So we've got a triple cliffhanger.
Yes, yeah.
So, yeah, tying back to aliens of London again.
Yeah, yeah.
We've got Kate and the Zigon.
Yep.
We've got Bonnie on the coast with the bazooka.
Yep. launching at the doctor in the plane. and we get someone who we think is probably a Zygon calling Bonnie up.
So Kate is calling Bonnie up on the Zygon communicator.
Yeah.
Okay.
So we think she's been taken over by the Zygons.
And it's another slight cheat from Netheim, I think, because next week's reprise isn't exactly what we see on screen.
Bonnie shoots the bazooka and then we hear an offscreen explosion of some kind, but it's not exactly clear what's going on and that's made clear at the beginning of the next episode.
There's a lot going on in this episode.
I mean, even the talk of the hybrids brought back into it, you know, with Osgood humans are gone by the doctor.
Yeah. to keep that bit of a thread going.
It really is so perfunctory that I don't even know where it ends up, but it's like, oh, and maybe this week they're the hybrid or is it a shilder?
Or is it Davros?
Or like it could be me and Missy.
Like, like...
It's like, it's like Jeopardy or something.
Like, you know, I pick, who's the hybrid for $500.
That's it.
Like, I think it's probably deliberately a bit crap.
And like Moffatt will do his usual thing.

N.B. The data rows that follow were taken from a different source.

(** GET /:id runs without [requireDoctor], so [req.doctor] is not there and
    the doctor branch of the access check never holds: a requester in role
    'doctor' is never given an appointment. *)
Lemma getAppointment_never_for_doctors u appointmentId db :
  role u = "doctor" -> succeeded (fst (getAppointment u appointmentId db)) = false.
Proof.
  intros H. unfold getAppointment, get_handler, select. simpl.
  destruct (appointment_details appointmentId db) as [|a rest]; [reflexivity|].
  unfold hasAccess. rewrite H. reflexivity.
Qed.

(** The owning patient and an admin are given the appointment that the
    query loads; a patient who does not own it is answered 403. *)
Lemma getAppointment_patient_admin u appointmentId db a rest :
  appointment_details appointmentId db = a :: rest ->
  ((role u = "patient" /\ patient_id a = id u) \/ role u = "admin" ->
   getAppointment u appointmentId db = (Json 200 a, db))
  /\ (role u = "patient" -> patient_id a <> id u ->
      getAppointment u appointmentId db
      = (ErrorJson 403 "Forbidden"
           "You do not have permission to view this appointment", db)).
Proof.
  intros E. unfold getAppointment, get_handler, select. simpl. rewrite E.
  unfold hasAccess. simpl. split.
  - intros [[-> Hp] | ->]; simpl.
    + apply Z.eqb_eq in Hp. rewrite Hp. reflexivity.
    + reflexivity.
  - intros -> Hp. apply Z.eqb_neq in Hp. simpl. rewrite Hp. reflexivity.
Qed.

Lemma getAppointment_absent u appointmentId db :
  (forall a, In a (appointments db) -> a_id a <> appointmentId) ->
  getAppointment u appointmentId db
  = (ErrorJson 404 "Not Found" "Appointment not found", db).
Proof.
  intros H. unfold getAppointment, get_handler, select. simpl.
  destruct (appointment_details appointmentId db) as [|a rest] eqn:E; [reflexivity|].
  assert (Hin : In a (appointment_details appointmentId db)) by (rewrite E; now left).
  apply appointment_details_In in Hin as (Ha & Hid). destruct (H a Ha Hid).
Qed.

(** C8, at the owning doctor. Dr. X (account 2, doctor 10) asks for
    appointment 1, which is with doctor 10: the answer is 403 Forbidden,
    while the patient and the admin are given the appointment. *)
Theorem getAppointment_refuses_owning_doctor :
  doctor_id appointment1 = d_id doctor10 /\ d_user_id doctor10 = id drx
  /\ getAppointment drx 1 booked
     = (ErrorJson 403 "Forbidden"
          "You do not have permission to view this appointment", booked)
  /\ getAppointment alice 1 booked = (Json 200 appointment1, booked)
  /\ getAppointment root 1 booked = (Json 200 appointment1, booked).
Proof. repeat split. Qed.

(** *** C9: bookings in the past *)

(** What the schema does check: a [Date] that lies before the server time
    is refused, and nothing is written. *)
Lemma bookAppointment_rejects_past_date now u body db :
  role u = "patient" -> 0 < doctorId body -> appointmentDate body < now ->
  bookAppointment now u body db = (ValidationError "appointmentDate", db).
Proof.
  intros Hrole Hd Hpast. rewrite (bookAppointment_patient _ _ _ _ Hrole).
  unfold book_handler, validate_booking.
  apply Z.ltb_lt in Hd. rewrite Hd. simpl.
  apply Z.leb_gt in Hpast. rewrite Hpast. reflexivity.
Qed.

(** The schema looks at appointmentTime through the pattern only: two
    bodies that differ in a well-formed time of day are both valid or both
    refused, for the same key. *)
Lemma validate_booking_ignores_time_of_day now doctor date t1 t2 mode reason :
  time_pattern t1 = true -> time_pattern t2 = true ->
  validate_booking now (mkBookBody doctor date t1 mode reason)
  = validate_booking now (mkBookBody doctor date t2 mode reason).
Proof.
  intros H1 H2. unfold validate_booking. simpl. rewrite H1, H2. reflexivity.
Qed.

(** C9, at a time of day that is over. At noon of 2024-06-01 a patient
    asks for appointmentTime 09:00 with an appointmentDate of the same day
    that is not before noon (23:00): the body passes validation, the slot of
    09:00 of that day is booked, and the appointment lies three hours before
    the server time. *)
Theorem bookAppointment_accepts_past_time :
  validate_booking noon this_morning = None
  /\ bookAppointment noon alice this_morning clinic = (Json 201 appointment1, booked)
  /\ date_of_instant noon = appointment_date appointment1
  /\ instant_of (appointment_date appointment1) (appointment_time appointment1) < noon.
Proof. repeat split. Qed.
(* ===== verification/_CoqProject ===== *)
-Q . S2P
Prelude.v
Crypto.v
Shs.v
Handshake.v
Logging.v
Pieces.v
Driver.v
Agreement.v
Sizes.v
Protocol.v
Boxes.v
Streams.v
Channel.v
Attack.v
Secure.v
Link.v
Crouton.v
Connection.v
Wrapper.v
KjEnd.v
CroutonEnd.v
EndToEnd.v
RpcContext.v
RpcServer.v
RpcClient.v
RpcHandles.v
RpcLink.v
RpcTimeout.v
RpcProgram.v
CApi.v
CHandles.v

I'm saying, actually, in a real sense, the hybrid was all the friends we made along the way or something was all of us, every single one or something like that.

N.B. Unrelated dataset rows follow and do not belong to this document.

(* ===== verification/Prelude.v ===== *)
(** A verification of secret-handshake-capnp.

    * The program

    The repository implements the Secret Handshake protocol: two peers that
    know an application ID agree on session keys over an insecure connection,
    the client knowing the server's public key beforehand, and then exchange
    encrypted data.

    - [impl::handshake] (src/shs.cc, include/shs.hh) makes and checks the four
      messages of the protocol and derives the session keys.
    - [Handshake], [ClientHandshake], [ServerHandshake] (src/SecretHandshake.cc,
      include/SecretHandshake.hh, include/SecretHandshakeTypes.hh) are a state
      machine around it, which an application drives with the bytes it receives
      and asks for the bytes to send.
    - [EncryptoBox] and [DecryptoBox] (src/SecretStream.cc,
      include/SecretStream.hh) encrypt and decrypt messages with the session
      keys, in a compact format or as BoxStream; [EncryptionStream] and
      [DecryptionStream] turn them into byte streams.
    - [SecretHandshakeStream] (crouton/) and [WrappedStream] with its factories
      (capnproto/SecretConnection.cc and .hh) put both under the stream
      interfaces of the Crouton and kj libraries: they run the handshake over a
      raw stream, then encrypt what is written and decrypt what is read.
    - [SecretRPCServer] and [SecretRPCClient] (capnproto/SecretRPC.cc and .hh)
      accept and make connections, wrap them and start the Cap'n Proto RPC
      system on them; [RPCContext] is the event loop that those of one thread
      share.
    - The C functions at the end of src/SecretHandshake.cc and
      src/SecretStream.cc are a C interface to handshakes and boxes.
    - [Log] and [LogCallback] (src/SecretHandshake_Internal.hh,
      src/SecretHandshake.cc) report what a handshake does.

    * The files

    - Prelude: bytes, 64-bit sizes, memory regions, [std::vector] operations,
      the monad [M] of a method of an object, with exceptions and undefined
      behaviour as [fault]s, [await] for asynchronous code, the tactics and
      hint databases, and the lemmas shared by all.
    - Crypto: the primitives of MonocypherCpp (a submodule) as the class
      [Primitives], what the program relies on as [PrimitivesLaws] and
      [NonceCounts], and an executable instance [Toy].
    - Shs: [impl::handshake]. [Spec] has the protocol's messages as formulas;
      the lemmas give the result of every member function in these terms.
    - Handshake: the state machine. [api_step] is any call an application may
      make, [reachable] the states it can bring about; [inv] is the invariant.
    - Logging: the log callback, and the handshake with its log statements, as
      a monad that collects messages over that of Handshake.
    - Pieces: the two ways to receive and to send a message are equivalent.
    - Driver: the moves of a loop that drives a handshake over a connection.
    - Agreement: the honest sessions of two parties and a hostile network.
    - Sizes: the sizes of keys, nonces, messages and sessions.
    - Protocol: two honest peers and the network, [net_step].
    - Boxes: messages, on a memory with addresses, so that overlapping input
      and output are covered; [Wire.seal] is the wire format.
    - Streams: the two byte streams, working inside their own buffer;
      [enc_view] and [dec_view] are their abstract states.
    - Channel: sender, network and receiver, [chan_step], refining the byte
      queue [pipe_step].
    - Attack: the same with a network that delivers whatever it likes,
      [line_step].
    - Secure: the streams made from the sessions of an honest handshake are
      such a channel in each direction.
    - Crouton, Connection: the two adapters over an abstract raw stream (the
      classes [IStream] and [AsyncIoStream], with laws), each with an
      executable instance that plays a script. An operation of the raw stream
      that stays pending is the fault [Unresolved], which everything that waits
      for it ends in; [IStreamResolves] and [AsyncIoStreamResolves] are streams
      whose operations resolve. Where turns are events (Wrapper, RpcServer and
      the files above them) such streams are used, and a turn that waits for a
      silent peer is an event that does not happen.
    - Wrapper: [StreamWrapper] with its connect timeout; a call of [wrap] as a
      promise that makes turns, [wrapping_step].
    - Link: what an adapter promises, as the classes [Adapter] and
      [AdapterLaws]; two of them at the ends of one byte connection,
      [link_step], with the invariant and its consequences proved against the
      interface.
    - KjEnd, CroutonEnd: the two adapters as instances of it. CroutonEnd cuts
      the coroutines into the turns between their waits, and shows that a
      coroutine is the iteration of its turns.
    - EndToEnd: any two of the adapters connected to each other.
    - RpcContext: the contexts of the threads and their reference counts,
      [system_step].
    - RpcServer, RpcClient: the event loops, as a set of tasks or a setup that
      events of the environment move on ([server_step], [client_step]).
    - RpcHandles: the client objects that an application holds, uses and moves.
    - RpcLink: a server and a client connected to each other, [rpc_step].
      RpcTimeout: the same with the server's timeouts, [timed_step].
    - RpcProgram: servers and clients on several threads, [program_step].
    - CApi: the C functions. CHandles: the objects behind the opaque pointers
      they pass around, and the erasure of keys; [c_step] is any correct call.

    Definitions have the names of the functions they model, with a prefix
    where C++ overloads or nests a name ([enc_push] and [dec_push],
    [client_receivedBytes] and [server_receivedBytes], [stream_open], ...).
    Members of classes are the fields of records.

    * What is shown

    - Handshake, one peer against any network: no call sequence reads an empty
      optional or overruns a buffer, and an assertion fails in one case only, a
      message reported as sent after the handshake has failed with it pending
      ([handshake_calls_safe], [buffers_bounded]); a peer finishes only after
      the other one has authenticated itself for this session
      ([server_finish_authentic], [client_finish_authentic]); failure is
      final and has the right code ([failed_is_final], [failure_code]).
      The caller makes its calls in any order; it only stays inside the buffer
      that [bytesToRead] returned.
    - Handshake, honest parties and a hostile network: a client that finishes
      agrees with a session of its server, a server that finishes agrees with a
      session of its client, or the last message it accepted has a forged
      signature inside ([client_agreement], [server_agreement]).
    - Handshake, two honest peers: they never fail, can always finish, and
      then hold mirrored sessions ([honest_peers_never_fail],
      [honest_peers_can_finish], [honest_sessions_mirror]); mismatched or
      unwelcome peers are refused ([wrong_app_id_rejected],
      [unwelcome_client_rejected]); whole and piecewise transfer agree
      ([receive_pieces_equiv], [send_pieces_equiv]).
    - Messages: [encrypt] writes the wire format for every overlap
      ([encrypt_seals]) or refuses without effect ([encrypt_refuses]);
      [decrypt] inverts it ([box_roundtrip]), waits for incomplete messages
      ([decrypt_waits], [peek_sizes]) and accepts only what authenticates
      ([decrypt_authentic]), with the exception of [compact_empty_forgery].
    - Streams and connections: each operation on its abstract state
      ([enc_stream_refines], [dec_push_honest], [dec_push_authentic],
      [pull_skip_fifo]); the channel is a byte queue that never fails, drains,
      delivers everything and gives the cipher no nonce twice, up to 2^64 of
      them ([channel_refines_pipe],
      [channel_never_fails], [channel_drains], [channel_delivers],
      [nonces_never_repeat]); [handshake_to_connection] joins this to the
      handshake.
    - Streams and a hostile network: unless a message is forged, what is read
      comes from the messages that were sent, in order, none twice and none
      changed; in the BoxStream protocol none is missing
      ([attacked_integrity]). In the compact protocol, the default, the network
      can delete messages without notice ([compact_messages_deletable]). The same
      of the adapters' reads are [tryRead_attacked] and [read_attacked].
    - Adapters: the handshake over a raw stream ends, unless an operation of
      that stream stays pending, and an open stream has an authenticated,
      authorized peer ([handshake_returns], [open_result], [wrap_result]); a
      client stream with a delegate cannot be opened; writes send exactly the sealed messages
      ([write_seals], [connection_write_seals]); reads return the plaintext in
      order, and those of the Crouton adapter fail exactly on data that does
      not authenticate or is cut off ([read_in_order], [tryRead_in_order]). With a connect timeout the
      same holds in any order of turns and timers, and left to itself [wrap]
      does what the one without timeout does ([timed_wrap_safe],
      [timed_wrap_equiv]).
    - Two adapters connected to each other, of the same library or of different
      ones, from the first byte of the handshake to the last byte of data:
      nothing is rejected, each end knows the other's key, and what is read is
      what was written ([adapters_end_to_end]); from every state they can
      connect and exchange everything ([adapters_can_join]). This joins
      Protocol, Channel, Connection and Crouton.
    - Logging: a handshake with its log statements does what it does without
      them, if the callback returns and leaves it alone, and the log says how it
      ended ([logging_transparent], [outcome_logged]).
    - RPC: whatever handshakes fail, a listening server goes on accepting as long
      as every accepted connection has a peer name, and its handlers fault in
      two cases only, a failed accept and a connection accepted without a
      wrapper ([server_keeps_accepting]); one that has no name stops it
      ([unnamed_accept_stops]), and every IPv4 peer gets the same name
      ([ipv4_peers_look_alike]). Tasks do not disturb each other
      ([server_isolates]); a connection that was accepted is out of its
      handshake after five turns or fifteen seconds ([server_handshake_ends]);
      whom it serves has been authenticated and authorized, and has an interface made
      for its key ([server_serves_authentic]). A client's capabilities come from
      the server it was told to connect to ([client_main_authentic]), and every
      call of [getMain] is answered unless the client object is moved meanwhile
      ([unmoved_getMain_answered], [moved_getMain_faults]; [client_answers_all]
      is about the inner [Impl::getMain]). The objects of one thread share a context that
      lives as long as they do ([program_contexts]).
    - A client connected to a server: neither handshake fails, the server's
      main interface is made for the client's key and the client's capabilities
      come from the server ([rpc_end_to_end]); from every state both get there,
      with every call of [getMain] answered ([rpc_can_connect]). With timeouts
      the same holds until the server gives up, and then the client's setup still
      comes to an end ([timeouts_safe], [timeouts_resolve]).
    - C interface: calls on live objects of the right kind, in any order, cause
      no undefined behaviour and fail no assertion but the one above, objects
      keep their types and do not disturb each other
      ([c_handles_typed]); erased keys leave nothing behind
      ([erasure_forgets]).
    - Sizes: messages, keys and sessions have the sizes of their C++ types
      ([sizes_typed]).

    "Authenticates" means that the primitive that checks a MAC or a signature
    accepted. That nobody else can make such a message is not assumed of the
    primitives, which are functions: the theorems on hostile networks have a
    forgery as the alternative, and say what it is ([forged],
    [signature_forged]).

    * Bounds

    Sizes are integers with the wrap-around of 64-bit [size_t] written out
    ([size_add], [size_sub]) where the code adds or subtracts. Loops that are
    not structural have fuel, and run out of it into the fault [OutOfFuel],
    which no theorem admits as a result ([Unresolved] is another matter, and
    the theorems that allow it say so):

    - the loop of [pushPartial] gets two more than the number of bytes pushed
      (every turn but the first consumes a byte) and the loop of
      [DecryptionStream::push] one more than the bytes in the buffer (every
      turn consumes a header);
    - a handshake has four messages, so that the Crouton loop has at most
      three rounds ([hs_rounds]) and [runHandshake] five turns
      ([handshake_turns]), the last one to find that it has finished;
    - a read on an adapter may wait for any number of raw reads, so that its
      fuel is a parameter, and the theorems hold for any fuel greater than the
      number of reads after which the raw stream ends, or the number of bytes
      that have arrived.

    Times are integers, in nanoseconds as kj counts them; the fifteen seconds
    that the server gives a handshake are [15 * kj_SECONDS].

    * What is not modelled

    - The primitives and the Crouton, kj and capnp libraries are not in the
      repository. Which cipher [box_key] selects (SHS_SCUTTLEBUTT_COMPATIBLE)
      is part of the primitives.
    - The text that [vasprintf] makes of a log message, and the log statements
      of the adapters, which belong to kj and Crouton.
    - The addresses of memory blocks: an object of the C interface is a number
      that is never used again, so that the use of a freed one is visible
      ([UseAfterFree]).
    - Random key generation: an ephemeral key is an argument of the
      constructors, the seed of a key pair one of [KeyPair_generate].
    - Two writes at the same time on one adapter, which its interface forbids.
    - Inside kj and capnp: the order in which continuations run is arbitrary;
      a continuation of a null promise dereferences a null pointer; capabilities
      are values that the RPC system makes for a stream.
    - Log callbacks that throw or that call the handshake back.
    - The RPC traffic of a connection, which is capnp's: in RpcLink the network
      carries the bytes of the handshakes. What the streams underneath do with
      the bytes of a connection is in EndToEnd.
    - The tests and the test framework. *)
From Stdlib Require Import ZArith Lia Strings.Byte.
From stdpp Require Import base list numbers option tactics.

The thing is, though, I do kind of go, is the having to make sure you mention the hybrid at least once every 2 episodes is that any better or worse than, did that person just say Bad Wolf Torchwood missing Planet Saxon?
It's certainly better than showing us the doctor looking at that video on the screen of Amy being pregnant and not pregnant at the same time, like every episode.
I saw some graffiti on the wall, something about the hybrid.
Yeah.
Yeah.
Yeah.
Something I found very interesting about the Kate element of the cliffhanger is when she's sitting at the desk and she realises who the cop is, there's an identicate photo behind Kate that looks a lot like the cop.
Oh, okay.
I don't think we've really focussed on it before, but by focussing on the fact that she's behind Kate and in front of Kate.
There's 2 of them.
There are some great visual touches here.
And for instance, the scenes in Clara's apartment building.
When she goes into the little kids flat, it's, I think, flats 52 and 51 and they're 2 doors right next to each other.
One, two.
When she goes home to collect some things, it's 63 and 64 next to each other, three, four.
Right.
So, you know, we go from 2 duplicates. 3 duplicates.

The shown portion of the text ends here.